In the documents filed with the Cochise County Superior Court office in Sierra Vista, Wenc and Murray requested a preliminary injunction be granted to keep the override off the ballot until a ruling is made on the lawsuit by a judge.
Murray, in a phone interview Friday evening, said he would have no problems with an override if he felt it were valid.
“The problem with this override is that it’s based on an alleged budget for next year, not for this year’s budget,” he said. “They do not know what the financial situation from the state for 2009-2010 will be, they’re making an estimate.
“I haven’t seen anything that indicates to me that they have done enough to demonstrate that there is a real need (for an override) … particularly when we’re looking at a year out.”
Wenc and Kain did not immediately return requests seeking comment on Friday afternoon.
Sierra Vista schools Superintendent Brett Agenbroad said it would be impossible to approve next year’s budget now, and said the district has followed the law in pursuing an override.
“We followed the law according to three very knowledgeable bond attorneys who we used as consultants through this whole (override) process, and the (Arizona) Department of Education finance people we referred our questions, too,” he said. “The Murrays and the Wences have interpreted the law as they have interpreted it, and they are apparently going to have to have a judge convince them, or not, that we have followed the law.”
“There’s no way we could adopt next year’s budget,” Agenbroad continued. “We developed what we were supposed to: A proposed budget if it (the override) passed and if it didn’t so the board would have some guidelines.”

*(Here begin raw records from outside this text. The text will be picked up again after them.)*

(* ===== verification/HllCmds.v ===== *)
(** hyperloglog.c, the commands: PFADD, PFCOUNT and PFMERGE, on string values
    of keys of Keyspace.v.

    A string value has its encoding: an sds (raw or embedded in the object) or
    an integer.  The reference count of a value of the database is 1. *)
From stdpp Require Import strings gmap.
From S2P Require Import Prelude Endian Strnum Sds Server Keyspace Hll.

Inductive strobj := StrRaw (o : sds) | StrEmb (o : sds) | StrInt (n : Z).
Notation str_srv := (typed_srv strobj).

Definition invalid_hll_err : string := "-INVALIDOBJ Corrupted HLL object detected".
Definition not_hll_err : string := "-WRONGTYPE Key is not a valid HyperLogLog string value.".

(** [sdsEncodedObject], with the string. *)
Definition encoded_sds (t : strobj) : option sds := match t with StrRaw o | StrEmb o => Some o | StrInt _ => None end.

(** The tests after the one of the type. *)
Definition is_hll (t : strobj) : option bool :=
  match encoded_sds t with
  | None => Some false
  | Some o =>
      if sdslen o <? HLL_HDR_SIZE then Some false
      else
        magic ← rdn (s_buf o) 0 4;
        if negb (bool_decide (magic = chars "HYLL")) then Some false
        else
          encoding ← hdr_encoding o;
          if HLL_MAX_ENCODING <? encoding then Some false
          else if (encoding =? HLL_DENSE) && negb (sdslen o =? HLL_DENSE_SIZE) then Some false
          else Some true
  end.

(** The boolean is C_OK; the key has a value. *)
Definition isHLLObjectOrReply (key : list Z) (s : str_srv) : option (str_srv * bool) :=
  let '(s, wrong) := checkTyped (db s !! key) s in
  if wrong then Some (s, false)
  else
    t ← get_typed key s;
    ok ← is_hll t;
    if (ok : bool) then Some (s, true) else Some (addReplyError not_hll_err s, false).

Section commands.
Context `{Host}.
Context (usable : Z -> Z) (junk : nat -> Z) (use_jemalloc : bool) (buf32 : list Z) (hll_sparse_max_bytes : Z).
Context (estimate : list Z -> Z).

Definition unshare (t : strobj) : option strobj :=
  match t with
  | StrRaw o => Some (StrRaw o)
  | StrEmb o => o ← sdsnewlen usable junk (InitFrom (s_buf o)) (sdslen o); Some (StrRaw o)
  | StrInt n => '(buf, len) ← ll2string buf32 32 n; o ← sdsnewlen usable junk (InitFrom buf) len; Some (StrRaw o)
  end.
Definition dbUnshareStringValue (key : list Z) (s : str_srv) : option str_srv :=
  r ← on_key key (fun t => t ← unshare t; Some (t, tt)) s; Some r.1.

(** An operation on the string of the object. *)
Definition on_raw {A : Type} (f : sds -> option (sds * A)) (t : strobj) : option (strobj * A) :=
  match t with StrRaw o => '(o, a) ← f o; Some (StrRaw o, a) | _ => None end.

(** The value is created, or it is a HyperLogLog that is unshared; the number
    of changes, or none after an error. *)
Definition hll_lookup_or_create (key : list Z) (s : str_srv) : option (str_srv * option Z) :=
  match db s !! key with
  | None => o ← createHLLObject usable junk; s ← dbAdd key (StrRaw o) s; Some (s, Some 1)
  | Some _ =>
      '(s, ok) ← isHLLObjectOrReply key s;
      if negb ok then Some (s, None) else s ← dbUnshareStringValue key s; Some (s, Some 0)
  end.

Fixpoint pfadd_loop (key : list Z) (els : list (list Z)) (updated : Z) (s : str_srv) : option (str_srv * option Z) :=
  match els with
  | [] => Some (s, Some updated)
  | ele :: els =>
      '(s, retval) ← on_key key (on_raw (fun o => hllAdd usable junk use_jemalloc hll_sparse_max_bytes o ele)) s;
      if retval =? 1 then pfadd_loop key els (updated + 1) s
      else if retval =? -1 then Some (addReplyError invalid_hll_err s, None)
      else pfadd_loop key els updated s
  end.

Definition invalidate (key : list Z) (s : str_srv) : option str_srv :=
  r ← on_key key (on_raw (fun o => o ← HLL_INVALIDATE_CACHE o; Some (o, tt))) s; Some r.1.

Definition pfaddCommand (argv : list (list Z)) (s : str_srv) : option str_srv :=
  key ← argv !! 1%nat;
  '(s, updated) ← hll_lookup_or_create key s;
  match updated with
  | None => Some s
  | Some updated =>
      '(s, updated) ← pfadd_loop key (drop 2 argv) updated s;
      match updated with
      | None => Some s
      | Some updated =>
          if negb (updated =? 0) then
            s ← invalidate key (add_dirty updated (signalModifiedKey key s));
            Some (addReply (RInt 1) s)
          else Some (addReply (RInt 0) s)
      end
  end.

(** The HyperLogLogs of the keys are merged into [max]; the last component
    tells whether one was dense, and the result is none after an error. *)
Fixpoint merge_keys (keys : list (list Z)) (max : list Z) (use_dense : bool) (s : str_srv) : option (str_srv * option (list Z * bool)) :=
  match keys with
  | [] => Some (s, Some (max, use_dense))
  | key :: keys =>
      match db s !! key with
      | None => merge_keys keys max use_dense s
      | Some _ =>
          '(s, ok) ← isHLLObjectOrReply key s;
          if negb ok then Some (s, None)
          else
            t ← get_typed key s; o ← encoded_sds t;
            encoding ← hdr_encoding o;
            '(max, ok) ← hllMerge max o;
            if negb ok then Some (addReplyError invalid_hll_err s, None)
            else merge_keys keys max (use_dense || (encoding =? HLL_DENSE)) s
      end
  end.

Definition no_registers : list Z := repeat 0 (Z.to_nat HLL_REGISTERS).

Definition cached_card (o : sds) : option Z := bs ← rdn (s_buf o) 8 8; Some (le_dec bs).

(** The cardinality, and whether it was computed and stored in the header; or
    none for an invalid representation. *)
Definition hll_card (o : sds) : option (sds * option (Z * bool)) :=
  valid ← HLL_VALID_CACHE o;
  if (valid : bool) then card ← cached_card o; Some (o, Some (card, false))
  else
    '(card, invalid) ← hllCount estimate o;
    if (invalid : bool) then Some (o, None)
    else o ← sds_wr o 8 (le_enc 8 card); Some (o, Some (card, true)).

Definition pfcountCommand (argv : list (list Z)) (s : str_srv) : option str_srv :=
  if 2 <? zlen argv then
    '(s, max) ← merge_keys (drop 1 argv) no_registers false s;
    match max with
    | None => Some s
    | Some (max, _) => card ← hllCount_raw estimate max; Some (addReplyLongLong (i64 card) s)
    end
  else
    key ← argv !! 1%nat;
    match db s !! key with
    | None => Some (addReply (RInt 0) s)
    | Some _ =>
        '(s, ok) ← isHLLObjectOrReply key s;
        if negb ok then Some s
        else
          s ← dbUnshareStringValue key s;
          '(s, card) ← on_key key (on_raw hll_card) s;
          match card with
          | None => Some (addReplyError invalid_hll_err s)
          | Some (card, computed) =>
              let s := if (computed : bool) then add_dirty 1 (signalModifiedKey key s) else s in
              Some (addReplyLongLong (i64 card) s)
          end
    end.

(** [for (j = 0; j < HLL_REGISTERS; j++)], from register [j] on. *)
Fixpoint store_registers (max : list Z) (j : Z) (o : sds) : option sds :=
  match max with
  | [] => Some o
  | m :: max =>
      if m =? 0 then store_registers max (j + 1) o
      else
        encoding ← hdr_encoding o;
        o ← (if encoding =? HLL_DENSE then r ← hllDenseSet o j m; Some r.1
             else if encoding =? HLL_SPARSE then r ← hllSparseSet usable junk use_jemalloc hll_sparse_max_bytes o j m; Some r.1
             else Some o);
        store_registers max (j + 1) o
  end.

Definition pfmergeCommand (argv : list (list Z)) (s : str_srv) : option str_srv :=
  '(s, max) ← merge_keys (drop 1 argv) no_registers false s;
  match max with
  | None => Some s
  | Some (max, use_dense) =>
      key ← argv !! 1%nat;
      s ← (match db s !! key with
           | None => o ← createHLLObject usable junk; dbAdd key (StrRaw o) s
           | Some _ => dbUnshareStringValue key s
           end);
      '(s, ok) ← (if (use_dense : bool) then on_key key (on_raw (hllSparseToDense usable junk)) s else Some (s, true));
      if negb ok then Some (addReplyError invalid_hll_err s)
      else
        '(s, _) ← on_key key (on_raw (fun o => o ← store_registers max 0 o; Some (o, tt))) s;
        s ← invalidate key s;
        Some (addReply ROk (add_dirty 1 (signalModifiedKey key s)))
  end.
End commands.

Agenbroad alleges that in the court documents, Wenc and Murray’s attorney was “very selective” in the lines of the referenced laws he used — A.R.S. 15-481 and A.R.S. 15-905 — and took them “out of context.”
Agenbroad said he also doubts the injunction will be successful, as the early ballots were being delievered to the printer on Friday or Monday, according to what he was told by the Cochise County Attorney’s Office. Early voting starts Thursday.
“I’m assuming the ballot question will be on the November ballot irregardless of what they filed today,” he said, adding Wenc and Murray waited too long to file a challenge.
Murray said it took time to compile information and determine whether a lawsuit should be pursued.
“You just don’t jump forward taking action,” he said. “You have to try getting remedy through other action.”
Wenc, with the support of Murray, filed a lawsuit against the override currently in place — which the district is seeking to replace with the override that will appear on the November ballot — in June 2004 after it was approved by voters.
In that lawsuit, Wenc requested the vote be nullified because he alleged the school district did not advertise its budget as prescribed by law, did not send all registered voters an informational packet and opened at least one polling place at 5:16 a.m. — 44 minutes before the official 6 a.m. start time.
Wenc’s 2004 lawsuit was not successful. Murray said it was so because it was filed too late.
“Although the rationale may have been reasonable, the fact that it was not filed in a timely manner” affected the outcome of the case, Murray said.
Sierra Vista school board member Hal Thomas said it’s “frustrating” to have lawsuits filed against the overrides, and he wishes the parties involved would choose a different way to fix what they perceive as problems.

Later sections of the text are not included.